Data records:

---

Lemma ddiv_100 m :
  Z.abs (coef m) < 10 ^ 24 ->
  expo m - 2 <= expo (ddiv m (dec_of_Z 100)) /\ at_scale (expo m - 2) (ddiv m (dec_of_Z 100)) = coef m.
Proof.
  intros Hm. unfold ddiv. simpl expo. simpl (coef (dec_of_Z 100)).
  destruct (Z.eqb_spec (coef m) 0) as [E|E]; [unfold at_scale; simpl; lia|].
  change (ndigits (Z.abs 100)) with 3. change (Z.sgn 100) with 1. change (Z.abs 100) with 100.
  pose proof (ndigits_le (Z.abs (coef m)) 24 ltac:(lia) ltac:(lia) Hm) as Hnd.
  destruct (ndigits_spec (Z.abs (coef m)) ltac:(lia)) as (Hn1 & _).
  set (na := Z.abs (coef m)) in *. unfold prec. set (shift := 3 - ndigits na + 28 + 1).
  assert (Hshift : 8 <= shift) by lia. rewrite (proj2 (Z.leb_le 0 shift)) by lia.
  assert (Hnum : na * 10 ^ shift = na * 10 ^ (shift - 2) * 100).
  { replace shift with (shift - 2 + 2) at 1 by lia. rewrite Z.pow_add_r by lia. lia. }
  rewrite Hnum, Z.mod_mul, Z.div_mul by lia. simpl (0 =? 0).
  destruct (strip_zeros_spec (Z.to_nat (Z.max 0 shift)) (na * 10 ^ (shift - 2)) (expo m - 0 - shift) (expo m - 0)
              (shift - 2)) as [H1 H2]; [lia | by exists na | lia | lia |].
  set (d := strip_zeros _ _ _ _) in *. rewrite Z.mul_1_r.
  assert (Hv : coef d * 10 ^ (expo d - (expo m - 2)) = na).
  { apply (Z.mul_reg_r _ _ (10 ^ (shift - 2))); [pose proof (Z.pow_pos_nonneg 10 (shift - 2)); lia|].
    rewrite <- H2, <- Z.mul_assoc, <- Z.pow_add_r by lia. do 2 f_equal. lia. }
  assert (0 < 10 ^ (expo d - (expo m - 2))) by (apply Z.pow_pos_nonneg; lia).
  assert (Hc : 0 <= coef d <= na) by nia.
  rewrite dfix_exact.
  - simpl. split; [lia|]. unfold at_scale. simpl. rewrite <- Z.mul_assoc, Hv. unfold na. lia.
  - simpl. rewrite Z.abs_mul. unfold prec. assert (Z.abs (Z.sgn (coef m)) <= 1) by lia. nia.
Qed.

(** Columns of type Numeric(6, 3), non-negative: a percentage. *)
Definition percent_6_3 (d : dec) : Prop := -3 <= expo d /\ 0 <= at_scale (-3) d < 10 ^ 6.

---

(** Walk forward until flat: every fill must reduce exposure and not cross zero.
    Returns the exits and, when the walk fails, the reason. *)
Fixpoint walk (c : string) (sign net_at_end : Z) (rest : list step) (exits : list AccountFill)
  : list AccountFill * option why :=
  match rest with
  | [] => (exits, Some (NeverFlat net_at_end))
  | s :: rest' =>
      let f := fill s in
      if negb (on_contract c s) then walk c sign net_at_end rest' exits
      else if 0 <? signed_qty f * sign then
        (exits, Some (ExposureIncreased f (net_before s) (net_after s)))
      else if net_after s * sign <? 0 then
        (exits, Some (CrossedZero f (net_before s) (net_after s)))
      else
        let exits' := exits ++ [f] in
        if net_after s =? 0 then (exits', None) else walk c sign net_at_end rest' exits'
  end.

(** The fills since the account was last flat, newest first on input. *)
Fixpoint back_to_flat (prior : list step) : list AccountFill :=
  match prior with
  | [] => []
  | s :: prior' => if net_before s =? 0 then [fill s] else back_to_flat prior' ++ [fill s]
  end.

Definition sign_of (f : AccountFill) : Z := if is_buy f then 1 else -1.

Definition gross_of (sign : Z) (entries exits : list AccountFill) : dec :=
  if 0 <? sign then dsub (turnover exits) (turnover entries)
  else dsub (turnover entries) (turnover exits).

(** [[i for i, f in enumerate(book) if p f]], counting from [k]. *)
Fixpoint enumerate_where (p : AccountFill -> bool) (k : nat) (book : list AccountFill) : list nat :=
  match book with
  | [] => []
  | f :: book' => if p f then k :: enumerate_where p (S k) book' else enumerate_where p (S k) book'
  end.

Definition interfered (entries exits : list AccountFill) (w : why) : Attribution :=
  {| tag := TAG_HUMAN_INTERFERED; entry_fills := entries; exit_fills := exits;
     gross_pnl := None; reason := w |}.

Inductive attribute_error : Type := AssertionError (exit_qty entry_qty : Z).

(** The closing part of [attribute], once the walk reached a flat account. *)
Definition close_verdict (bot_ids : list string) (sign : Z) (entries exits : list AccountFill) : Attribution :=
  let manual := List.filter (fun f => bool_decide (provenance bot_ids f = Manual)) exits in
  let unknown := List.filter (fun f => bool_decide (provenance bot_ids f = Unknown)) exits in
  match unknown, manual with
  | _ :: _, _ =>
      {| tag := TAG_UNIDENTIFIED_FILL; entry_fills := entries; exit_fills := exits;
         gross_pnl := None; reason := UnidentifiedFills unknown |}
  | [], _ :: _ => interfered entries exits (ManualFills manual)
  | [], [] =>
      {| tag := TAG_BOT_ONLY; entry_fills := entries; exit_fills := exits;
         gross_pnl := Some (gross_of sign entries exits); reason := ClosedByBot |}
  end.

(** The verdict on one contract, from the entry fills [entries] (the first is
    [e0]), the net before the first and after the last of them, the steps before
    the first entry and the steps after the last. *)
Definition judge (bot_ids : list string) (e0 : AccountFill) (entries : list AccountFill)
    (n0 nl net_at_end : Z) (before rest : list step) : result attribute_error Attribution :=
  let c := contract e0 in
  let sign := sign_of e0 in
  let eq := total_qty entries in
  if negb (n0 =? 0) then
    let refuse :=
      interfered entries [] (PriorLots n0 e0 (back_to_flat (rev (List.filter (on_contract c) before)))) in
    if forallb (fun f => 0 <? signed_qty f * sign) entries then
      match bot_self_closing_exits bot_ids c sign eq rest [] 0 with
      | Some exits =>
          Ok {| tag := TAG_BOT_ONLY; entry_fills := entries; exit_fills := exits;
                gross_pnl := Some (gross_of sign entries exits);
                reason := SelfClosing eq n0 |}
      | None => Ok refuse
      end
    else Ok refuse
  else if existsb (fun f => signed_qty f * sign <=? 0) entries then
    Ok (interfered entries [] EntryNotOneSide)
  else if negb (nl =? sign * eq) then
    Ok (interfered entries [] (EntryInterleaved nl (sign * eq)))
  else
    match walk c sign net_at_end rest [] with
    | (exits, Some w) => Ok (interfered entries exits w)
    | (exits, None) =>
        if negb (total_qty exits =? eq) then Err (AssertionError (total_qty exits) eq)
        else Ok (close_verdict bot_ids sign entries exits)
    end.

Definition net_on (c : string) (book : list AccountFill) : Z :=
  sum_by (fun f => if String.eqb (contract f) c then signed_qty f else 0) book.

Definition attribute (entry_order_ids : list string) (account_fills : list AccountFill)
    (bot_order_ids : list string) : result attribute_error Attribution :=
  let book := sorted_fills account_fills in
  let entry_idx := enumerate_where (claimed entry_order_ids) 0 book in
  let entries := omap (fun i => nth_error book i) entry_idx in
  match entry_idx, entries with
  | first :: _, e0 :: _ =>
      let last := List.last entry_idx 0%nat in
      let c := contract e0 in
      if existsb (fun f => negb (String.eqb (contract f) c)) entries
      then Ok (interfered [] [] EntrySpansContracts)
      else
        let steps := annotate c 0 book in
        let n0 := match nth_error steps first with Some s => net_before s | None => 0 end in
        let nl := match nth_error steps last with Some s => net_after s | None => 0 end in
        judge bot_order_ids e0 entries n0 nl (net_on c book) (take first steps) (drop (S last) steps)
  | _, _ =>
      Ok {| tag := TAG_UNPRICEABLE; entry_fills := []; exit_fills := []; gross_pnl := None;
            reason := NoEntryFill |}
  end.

---

_Required work_
Starting with the line with "(** The closing" above and going on through the line with "Definition close_verdict (bot_ids", transcribe every line exactly, both ends included, and add nothing.

_Exercise answer_
(** The closing part of [attribute], once the walk reached a flat account. *)
Definition close_verdict (bot_ids : list string) (sign : Z) (entries exits : list AccountFill) : Attribution :=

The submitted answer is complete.